_WORK ORDER_
Print the listing in full, exactly as it stands.
++++++
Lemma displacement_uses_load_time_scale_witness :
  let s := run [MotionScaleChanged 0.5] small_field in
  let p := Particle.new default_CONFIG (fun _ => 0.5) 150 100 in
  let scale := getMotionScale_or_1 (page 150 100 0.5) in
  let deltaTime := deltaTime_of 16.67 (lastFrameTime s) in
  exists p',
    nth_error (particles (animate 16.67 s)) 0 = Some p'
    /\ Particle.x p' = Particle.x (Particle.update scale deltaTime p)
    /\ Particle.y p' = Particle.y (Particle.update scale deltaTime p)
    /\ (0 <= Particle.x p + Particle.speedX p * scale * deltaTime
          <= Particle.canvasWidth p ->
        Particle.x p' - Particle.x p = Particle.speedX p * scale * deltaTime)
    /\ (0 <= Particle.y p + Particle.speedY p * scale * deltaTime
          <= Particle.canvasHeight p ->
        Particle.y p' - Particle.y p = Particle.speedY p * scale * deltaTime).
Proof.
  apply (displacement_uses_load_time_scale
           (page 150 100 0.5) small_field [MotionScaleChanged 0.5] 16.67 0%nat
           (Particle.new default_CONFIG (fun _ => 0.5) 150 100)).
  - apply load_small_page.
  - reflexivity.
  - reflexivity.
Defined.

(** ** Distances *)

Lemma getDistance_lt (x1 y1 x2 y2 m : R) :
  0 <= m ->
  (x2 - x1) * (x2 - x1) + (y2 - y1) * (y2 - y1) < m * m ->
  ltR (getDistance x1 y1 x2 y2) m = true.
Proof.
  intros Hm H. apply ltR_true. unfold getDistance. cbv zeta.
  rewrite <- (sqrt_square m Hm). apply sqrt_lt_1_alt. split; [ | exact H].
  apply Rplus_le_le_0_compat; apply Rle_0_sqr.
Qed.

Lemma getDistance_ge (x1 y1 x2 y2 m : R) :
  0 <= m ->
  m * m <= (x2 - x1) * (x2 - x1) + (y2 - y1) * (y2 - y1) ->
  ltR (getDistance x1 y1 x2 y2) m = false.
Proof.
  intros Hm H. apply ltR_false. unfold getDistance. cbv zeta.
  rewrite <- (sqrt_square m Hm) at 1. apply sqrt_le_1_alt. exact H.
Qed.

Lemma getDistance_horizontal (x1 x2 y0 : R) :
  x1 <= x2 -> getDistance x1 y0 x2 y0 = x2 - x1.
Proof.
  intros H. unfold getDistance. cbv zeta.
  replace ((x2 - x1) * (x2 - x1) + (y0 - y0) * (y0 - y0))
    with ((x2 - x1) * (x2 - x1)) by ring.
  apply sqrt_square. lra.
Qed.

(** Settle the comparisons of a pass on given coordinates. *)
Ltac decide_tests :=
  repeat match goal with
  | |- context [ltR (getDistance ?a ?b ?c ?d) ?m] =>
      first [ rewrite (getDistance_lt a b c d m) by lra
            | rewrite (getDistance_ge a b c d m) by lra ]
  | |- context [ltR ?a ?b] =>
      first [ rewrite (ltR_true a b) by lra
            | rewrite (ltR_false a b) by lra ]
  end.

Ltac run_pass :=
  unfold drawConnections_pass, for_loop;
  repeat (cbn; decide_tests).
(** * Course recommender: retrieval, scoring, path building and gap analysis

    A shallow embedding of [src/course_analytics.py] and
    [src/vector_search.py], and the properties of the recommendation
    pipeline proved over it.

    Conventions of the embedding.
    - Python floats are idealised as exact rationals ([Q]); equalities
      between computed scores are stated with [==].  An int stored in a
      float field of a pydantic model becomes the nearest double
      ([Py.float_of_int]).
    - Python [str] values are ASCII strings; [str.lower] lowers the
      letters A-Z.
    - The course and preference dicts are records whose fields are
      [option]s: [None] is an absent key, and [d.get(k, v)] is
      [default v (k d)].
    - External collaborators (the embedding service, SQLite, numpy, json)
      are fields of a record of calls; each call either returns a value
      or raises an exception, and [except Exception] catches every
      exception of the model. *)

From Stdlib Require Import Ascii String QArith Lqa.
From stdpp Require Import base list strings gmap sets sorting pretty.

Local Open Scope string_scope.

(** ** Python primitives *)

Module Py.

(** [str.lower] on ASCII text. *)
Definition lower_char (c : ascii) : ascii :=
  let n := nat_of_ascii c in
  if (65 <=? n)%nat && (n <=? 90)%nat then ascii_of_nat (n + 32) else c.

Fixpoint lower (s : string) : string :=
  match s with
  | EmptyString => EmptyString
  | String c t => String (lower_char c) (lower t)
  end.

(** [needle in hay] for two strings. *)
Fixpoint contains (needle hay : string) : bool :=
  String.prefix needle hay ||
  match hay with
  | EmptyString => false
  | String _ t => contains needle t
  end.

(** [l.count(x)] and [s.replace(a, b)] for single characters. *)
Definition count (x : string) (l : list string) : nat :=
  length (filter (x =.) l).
++++++
_EXERCISE ANSWER_
Lemma displacement_uses_load_time_scale_witness :
  let s := run [MotionScaleChanged 0.5] small_field in
  let p := Particle.new default_CONFIG (fun _ => 0.5) 150 100 in
  let scale := getMotionScale_or_1 (page 150 100 0.5) in
  let deltaTime := deltaTime_of 16.67 (lastFrameTime s) in
  exists p',
    nth_error (particles (animate 16.67 s)) 0 = Some p'
    /\ Particle.x p' = Particle.x (Particle.update scale deltaTime p)
    /\ Particle.y p' = Particle.y (Particle.update scale deltaTime p)
    /\ (0 <= Particle.x p + Particle.speedX p * scale * deltaTime
          <= Particle.canvasWidth p ->
        Particle.x p' - Particle.x p = Particle.speedX p * scale * deltaTime)
    /\ (0 <= Particle.y p + Particle.speedY p * scale * deltaTime
          <= Particle.canvasHeight p ->
        Particle.y p' - Particle.y p = Particle.speedY p * scale * deltaTime).
Proof.
  apply (displacement_uses_load_time_scale
           (page 150 100 0.5) small_field [MotionScaleChanged 0.5] 16.67 0%nat
           (Particle.new default_CONFIG (fun _ => 0.5) 150 100)).
  - apply load_small_page.
  - reflexivity.
  - reflexivity.
Defined.

(** ** Distances *)

Lemma getDistance_lt (x1 y1 x2 y2 m : R) :
  0 <= m ->
  (x2 - x1) * (x2 - x1) + (y2 - y1) * (y2 - y1) < m * m ->
  ltR (getDistance x1 y1 x2 y2) m = true.
Proof.
  intros Hm H. apply ltR_true. unfold getDistance. cbv zeta.
  rewrite <- (sqrt_square m Hm). apply sqrt_lt_1_alt. split; [ | exact H].
  apply Rplus_le_le_0_compat; apply Rle_0_sqr.
Qed.

Lemma getDistance_ge (x1 y1 x2 y2 m : R) :
  0 <= m ->
  m * m <= (x2 - x1) * (x2 - x1) + (y2 - y1) * (y2 - y1) ->
  ltR (getDistance x1 y1 x2 y2) m = false.
Proof.
  intros Hm H. apply ltR_false. unfold getDistance. cbv zeta.
  rewrite <- (sqrt_square m Hm) at 1. apply sqrt_le_1_alt. exact H.
Qed.

Lemma getDistance_horizontal (x1 x2 y0 : R) :
  x1 <= x2 -> getDistance x1 y0 x2 y0 = x2 - x1.
Proof.
  intros H. unfold getDistance. cbv zeta.
  replace ((x2 - x1) * (x2 - x1) + (y0 - y0) * (y0 - y0))
    with ((x2 - x1) * (x2 - x1)) by ring.
  apply sqrt_square. lra.
Qed.

(** Settle the comparisons of a pass on given coordinates. *)
Ltac decide_tests :=
  repeat match goal with
  | |- context [ltR (getDistance ?a ?b ?c ?d) ?m] =>
      first [ rewrite (getDistance_lt a b c d m) by lra
            | rewrite (getDistance_ge a b c d m) by lra ]
  | |- context [ltR ?a ?b] =>
      first [ rewrite (ltR_true a b) by lra
            | rewrite (ltR_false a b) by lra ]
  end.

Ltac run_pass :=
  unfold drawConnections_pass, for_loop;
  repeat (cbn; decide_tests).
(** * Course recommender: retrieval, scoring, path building and gap analysis

    A shallow embedding of [src/course_analytics.py] and
    [src/vector_search.py], and the properties of the recommendation
    pipeline proved over it.

    Conventions of the embedding.
    - Python floats are idealised as exact rationals ([Q]); equalities
      between computed scores are stated with [==].  An int stored in a
      float field of a pydantic model becomes the nearest double
      ([Py.float_of_int]).
    - Python [str] values are ASCII strings; [str.lower] lowers the
      letters A-Z.
    - The course and preference dicts are records whose fields are
      [option]s: [None] is an absent key, and [d.get(k, v)] is
      [default v (k d)].
    - External collaborators (the embedding service, SQLite, numpy, json)
      are fields of a record of calls; each call either returns a value
      or raises an exception, and [except Exception] catches every
      exception of the model. *)

From Stdlib Require Import Ascii String QArith Lqa.
From stdpp Require Import base list strings gmap sets sorting pretty.

Local Open Scope string_scope.

(** ** Python primitives *)

Module Py.

(** [str.lower] on ASCII text. *)
Definition lower_char (c : ascii) : ascii :=
  let n := nat_of_ascii c in
  if (65 <=? n)%nat && (n <=? 90)%nat then ascii_of_nat (n + 32) else c.

Fixpoint lower (s : string) : string :=
  match s with
  | EmptyString => EmptyString
  | String c t => String (lower_char c) (lower t)
  end.

(** [needle in hay] for two strings. *)
Fixpoint contains (needle hay : string) : bool :=
  String.prefix needle hay ||
  match hay with
  | EmptyString => false
  | String _ t => contains needle t
  end.

(** [l.count(x)] and [s.replace(a, b)] for single characters. *)
Definition count (x : string) (l : list string) : nat :=
  length (filter (x =.) l).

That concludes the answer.